** What the task requires **
Everything from the first line of the entries below through the line holding "nice_to_rlimit : Z -> Z;" must be printed exactly as written.

┄┄┄┄┄┄

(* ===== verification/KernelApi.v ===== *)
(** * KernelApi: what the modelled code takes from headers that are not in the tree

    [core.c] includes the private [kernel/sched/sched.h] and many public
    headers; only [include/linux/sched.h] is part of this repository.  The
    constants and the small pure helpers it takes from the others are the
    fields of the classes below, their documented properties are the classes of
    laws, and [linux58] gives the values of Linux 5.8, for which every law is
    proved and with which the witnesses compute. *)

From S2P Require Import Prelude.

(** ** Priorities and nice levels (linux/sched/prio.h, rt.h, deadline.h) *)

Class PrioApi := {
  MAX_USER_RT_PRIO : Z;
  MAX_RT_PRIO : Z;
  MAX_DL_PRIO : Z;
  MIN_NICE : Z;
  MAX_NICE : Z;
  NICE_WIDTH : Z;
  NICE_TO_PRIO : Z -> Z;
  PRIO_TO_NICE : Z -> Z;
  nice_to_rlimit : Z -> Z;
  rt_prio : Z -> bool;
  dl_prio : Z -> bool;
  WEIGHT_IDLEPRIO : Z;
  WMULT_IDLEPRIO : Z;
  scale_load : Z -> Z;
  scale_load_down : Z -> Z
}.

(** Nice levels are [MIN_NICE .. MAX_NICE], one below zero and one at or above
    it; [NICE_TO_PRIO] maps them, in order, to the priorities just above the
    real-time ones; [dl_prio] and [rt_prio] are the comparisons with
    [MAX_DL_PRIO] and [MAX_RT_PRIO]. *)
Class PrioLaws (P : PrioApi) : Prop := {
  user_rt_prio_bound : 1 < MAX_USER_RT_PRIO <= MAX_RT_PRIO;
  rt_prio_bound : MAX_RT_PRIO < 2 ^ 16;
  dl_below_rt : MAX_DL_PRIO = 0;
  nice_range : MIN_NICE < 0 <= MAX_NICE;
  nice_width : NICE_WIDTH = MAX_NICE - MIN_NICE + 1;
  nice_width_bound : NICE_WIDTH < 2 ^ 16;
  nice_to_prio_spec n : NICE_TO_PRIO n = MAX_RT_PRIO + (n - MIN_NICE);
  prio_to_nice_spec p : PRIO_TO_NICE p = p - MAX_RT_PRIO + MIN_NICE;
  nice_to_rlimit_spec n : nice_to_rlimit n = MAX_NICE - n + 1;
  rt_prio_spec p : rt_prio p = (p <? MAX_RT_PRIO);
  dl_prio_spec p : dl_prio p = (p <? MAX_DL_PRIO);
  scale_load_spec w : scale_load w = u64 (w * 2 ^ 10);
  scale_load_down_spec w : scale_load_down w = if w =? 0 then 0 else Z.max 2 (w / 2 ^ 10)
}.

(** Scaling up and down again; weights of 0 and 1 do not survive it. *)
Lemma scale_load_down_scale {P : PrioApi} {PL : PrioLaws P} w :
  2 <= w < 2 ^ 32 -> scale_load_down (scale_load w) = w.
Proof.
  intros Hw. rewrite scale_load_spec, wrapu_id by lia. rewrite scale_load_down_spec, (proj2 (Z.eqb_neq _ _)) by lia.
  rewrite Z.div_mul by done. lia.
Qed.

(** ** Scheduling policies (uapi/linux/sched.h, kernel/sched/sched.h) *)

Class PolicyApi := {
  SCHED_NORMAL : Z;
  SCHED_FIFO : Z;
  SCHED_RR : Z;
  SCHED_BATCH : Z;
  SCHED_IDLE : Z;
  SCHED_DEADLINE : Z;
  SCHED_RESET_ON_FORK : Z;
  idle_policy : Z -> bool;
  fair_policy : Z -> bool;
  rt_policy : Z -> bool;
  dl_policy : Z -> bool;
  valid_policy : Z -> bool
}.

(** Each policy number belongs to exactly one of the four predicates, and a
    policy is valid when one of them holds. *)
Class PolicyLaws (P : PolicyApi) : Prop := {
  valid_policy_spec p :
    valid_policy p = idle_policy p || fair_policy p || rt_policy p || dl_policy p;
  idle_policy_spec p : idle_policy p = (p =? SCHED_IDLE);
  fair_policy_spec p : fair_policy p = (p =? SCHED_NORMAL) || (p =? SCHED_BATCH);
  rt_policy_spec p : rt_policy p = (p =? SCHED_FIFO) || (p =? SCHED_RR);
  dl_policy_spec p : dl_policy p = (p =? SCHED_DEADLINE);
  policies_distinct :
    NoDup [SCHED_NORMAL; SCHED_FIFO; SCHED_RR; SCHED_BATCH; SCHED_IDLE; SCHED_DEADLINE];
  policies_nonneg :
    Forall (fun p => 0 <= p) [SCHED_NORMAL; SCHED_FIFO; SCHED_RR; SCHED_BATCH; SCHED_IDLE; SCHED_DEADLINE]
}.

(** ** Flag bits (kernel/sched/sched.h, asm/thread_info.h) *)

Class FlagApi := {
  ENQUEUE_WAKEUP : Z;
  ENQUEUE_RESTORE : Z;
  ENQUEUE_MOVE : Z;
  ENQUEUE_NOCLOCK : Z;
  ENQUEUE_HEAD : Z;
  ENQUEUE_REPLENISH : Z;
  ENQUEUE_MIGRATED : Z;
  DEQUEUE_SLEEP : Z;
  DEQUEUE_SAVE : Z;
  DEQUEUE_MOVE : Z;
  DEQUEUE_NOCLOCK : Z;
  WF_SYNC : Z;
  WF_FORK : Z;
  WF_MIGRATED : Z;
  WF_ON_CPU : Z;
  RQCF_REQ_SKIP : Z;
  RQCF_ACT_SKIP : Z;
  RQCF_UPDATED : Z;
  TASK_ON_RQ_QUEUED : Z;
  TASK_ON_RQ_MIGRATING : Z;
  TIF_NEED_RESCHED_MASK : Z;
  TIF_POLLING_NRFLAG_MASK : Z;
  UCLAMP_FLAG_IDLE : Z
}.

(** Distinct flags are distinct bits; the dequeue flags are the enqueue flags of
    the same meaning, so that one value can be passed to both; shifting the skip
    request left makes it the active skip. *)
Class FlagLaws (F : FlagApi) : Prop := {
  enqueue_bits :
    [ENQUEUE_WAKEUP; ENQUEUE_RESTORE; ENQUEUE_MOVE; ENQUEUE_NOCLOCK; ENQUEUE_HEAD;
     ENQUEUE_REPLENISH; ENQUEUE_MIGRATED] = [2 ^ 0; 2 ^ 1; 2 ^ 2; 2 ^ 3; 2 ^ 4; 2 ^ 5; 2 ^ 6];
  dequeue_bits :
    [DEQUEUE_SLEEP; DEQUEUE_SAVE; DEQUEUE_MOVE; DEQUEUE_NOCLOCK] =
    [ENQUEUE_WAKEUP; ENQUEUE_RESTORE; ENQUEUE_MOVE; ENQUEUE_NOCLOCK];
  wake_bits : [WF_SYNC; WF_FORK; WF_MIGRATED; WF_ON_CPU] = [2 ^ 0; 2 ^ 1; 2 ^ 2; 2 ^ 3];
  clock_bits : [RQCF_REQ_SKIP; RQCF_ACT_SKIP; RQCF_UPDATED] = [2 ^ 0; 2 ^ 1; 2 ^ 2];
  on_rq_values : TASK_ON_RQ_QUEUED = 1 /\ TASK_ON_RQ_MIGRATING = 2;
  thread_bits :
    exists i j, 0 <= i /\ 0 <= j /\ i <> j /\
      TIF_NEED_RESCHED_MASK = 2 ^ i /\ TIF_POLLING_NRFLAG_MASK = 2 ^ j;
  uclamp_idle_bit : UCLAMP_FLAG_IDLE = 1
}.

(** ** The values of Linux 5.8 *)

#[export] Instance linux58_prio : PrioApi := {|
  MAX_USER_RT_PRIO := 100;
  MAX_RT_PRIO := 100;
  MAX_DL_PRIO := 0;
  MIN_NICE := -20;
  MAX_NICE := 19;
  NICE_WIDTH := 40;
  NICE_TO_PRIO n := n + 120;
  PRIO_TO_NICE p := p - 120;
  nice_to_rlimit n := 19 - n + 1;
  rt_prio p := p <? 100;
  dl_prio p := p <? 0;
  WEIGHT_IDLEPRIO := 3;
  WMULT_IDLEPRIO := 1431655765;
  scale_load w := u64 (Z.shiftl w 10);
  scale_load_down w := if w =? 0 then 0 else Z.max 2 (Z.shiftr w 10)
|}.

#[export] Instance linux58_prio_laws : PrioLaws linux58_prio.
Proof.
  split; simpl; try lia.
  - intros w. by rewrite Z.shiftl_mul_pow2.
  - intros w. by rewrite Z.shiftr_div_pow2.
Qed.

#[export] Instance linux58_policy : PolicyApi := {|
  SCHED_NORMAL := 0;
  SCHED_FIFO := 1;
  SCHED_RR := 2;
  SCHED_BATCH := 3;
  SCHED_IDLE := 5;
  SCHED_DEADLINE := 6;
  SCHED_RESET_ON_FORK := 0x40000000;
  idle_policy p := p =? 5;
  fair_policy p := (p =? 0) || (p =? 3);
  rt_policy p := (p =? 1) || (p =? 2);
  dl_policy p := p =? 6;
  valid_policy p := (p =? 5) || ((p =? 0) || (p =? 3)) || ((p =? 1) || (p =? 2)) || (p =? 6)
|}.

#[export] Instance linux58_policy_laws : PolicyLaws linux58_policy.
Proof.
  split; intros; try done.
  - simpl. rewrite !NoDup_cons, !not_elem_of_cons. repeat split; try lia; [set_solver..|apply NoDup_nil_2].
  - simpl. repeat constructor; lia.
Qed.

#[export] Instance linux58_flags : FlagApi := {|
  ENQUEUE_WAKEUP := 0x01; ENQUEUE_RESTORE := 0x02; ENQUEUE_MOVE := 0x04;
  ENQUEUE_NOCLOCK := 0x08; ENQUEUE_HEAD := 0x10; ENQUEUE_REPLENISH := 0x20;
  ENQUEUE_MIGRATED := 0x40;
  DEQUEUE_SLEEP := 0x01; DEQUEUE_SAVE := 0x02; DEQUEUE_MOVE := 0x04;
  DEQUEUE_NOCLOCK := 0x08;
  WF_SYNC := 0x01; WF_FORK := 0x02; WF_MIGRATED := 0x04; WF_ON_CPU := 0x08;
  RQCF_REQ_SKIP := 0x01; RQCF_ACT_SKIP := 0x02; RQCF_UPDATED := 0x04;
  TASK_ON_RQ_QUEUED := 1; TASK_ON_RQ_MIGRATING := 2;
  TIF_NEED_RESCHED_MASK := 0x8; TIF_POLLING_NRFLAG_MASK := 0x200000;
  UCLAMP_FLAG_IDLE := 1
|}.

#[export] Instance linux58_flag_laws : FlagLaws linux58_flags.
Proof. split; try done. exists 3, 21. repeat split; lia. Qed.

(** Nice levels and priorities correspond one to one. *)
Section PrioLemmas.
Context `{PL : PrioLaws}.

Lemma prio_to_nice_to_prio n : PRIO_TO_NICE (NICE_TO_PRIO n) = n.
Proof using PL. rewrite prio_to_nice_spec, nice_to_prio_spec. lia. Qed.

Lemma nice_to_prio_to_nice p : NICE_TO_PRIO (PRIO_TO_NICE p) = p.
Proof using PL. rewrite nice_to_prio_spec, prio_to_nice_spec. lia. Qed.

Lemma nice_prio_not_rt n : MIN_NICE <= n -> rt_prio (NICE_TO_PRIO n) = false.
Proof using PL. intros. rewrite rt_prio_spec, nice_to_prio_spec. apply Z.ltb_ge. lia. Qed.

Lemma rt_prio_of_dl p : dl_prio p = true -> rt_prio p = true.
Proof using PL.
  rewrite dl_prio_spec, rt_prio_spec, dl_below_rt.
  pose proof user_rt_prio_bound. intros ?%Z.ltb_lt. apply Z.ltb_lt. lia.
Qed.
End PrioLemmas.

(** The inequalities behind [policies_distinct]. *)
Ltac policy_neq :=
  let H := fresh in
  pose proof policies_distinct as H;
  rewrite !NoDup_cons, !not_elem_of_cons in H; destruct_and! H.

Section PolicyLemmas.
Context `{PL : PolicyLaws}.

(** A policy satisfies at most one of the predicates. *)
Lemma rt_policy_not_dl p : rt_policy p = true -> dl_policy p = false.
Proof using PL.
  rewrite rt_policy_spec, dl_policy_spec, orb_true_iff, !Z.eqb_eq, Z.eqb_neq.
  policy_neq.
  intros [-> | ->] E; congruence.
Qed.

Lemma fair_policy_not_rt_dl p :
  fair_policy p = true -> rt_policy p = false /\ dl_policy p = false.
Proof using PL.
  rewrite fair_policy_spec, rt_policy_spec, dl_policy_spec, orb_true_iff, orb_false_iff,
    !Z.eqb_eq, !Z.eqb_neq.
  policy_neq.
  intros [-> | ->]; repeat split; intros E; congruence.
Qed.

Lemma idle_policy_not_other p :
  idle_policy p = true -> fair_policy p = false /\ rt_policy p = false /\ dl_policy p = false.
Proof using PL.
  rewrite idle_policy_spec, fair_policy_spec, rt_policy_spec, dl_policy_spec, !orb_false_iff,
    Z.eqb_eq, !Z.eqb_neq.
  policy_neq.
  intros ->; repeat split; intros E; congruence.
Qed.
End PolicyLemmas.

┄┄┄┄┄┄

** Answer for this exercise **
(* ===== verification/KernelApi.v ===== *)
(** * KernelApi: what the modelled code takes from headers that are not in the tree

    [core.c] includes the private [kernel/sched/sched.h] and many public
    headers; only [include/linux/sched.h] is part of this repository.  The
    constants and the small pure helpers it takes from the others are the
    fields of the classes below, their documented properties are the classes of
    laws, and [linux58] gives the values of Linux 5.8, for which every law is
    proved and with which the witnesses compute. *)

From S2P Require Import Prelude.

(** ** Priorities and nice levels (linux/sched/prio.h, rt.h, deadline.h) *)

Class PrioApi := {
  MAX_USER_RT_PRIO : Z;
  MAX_RT_PRIO : Z;
  MAX_DL_PRIO : Z;
  MIN_NICE : Z;
  MAX_NICE : Z;
  NICE_WIDTH : Z;
  NICE_TO_PRIO : Z -> Z;
  PRIO_TO_NICE : Z -> Z;
  nice_to_rlimit : Z -> Z;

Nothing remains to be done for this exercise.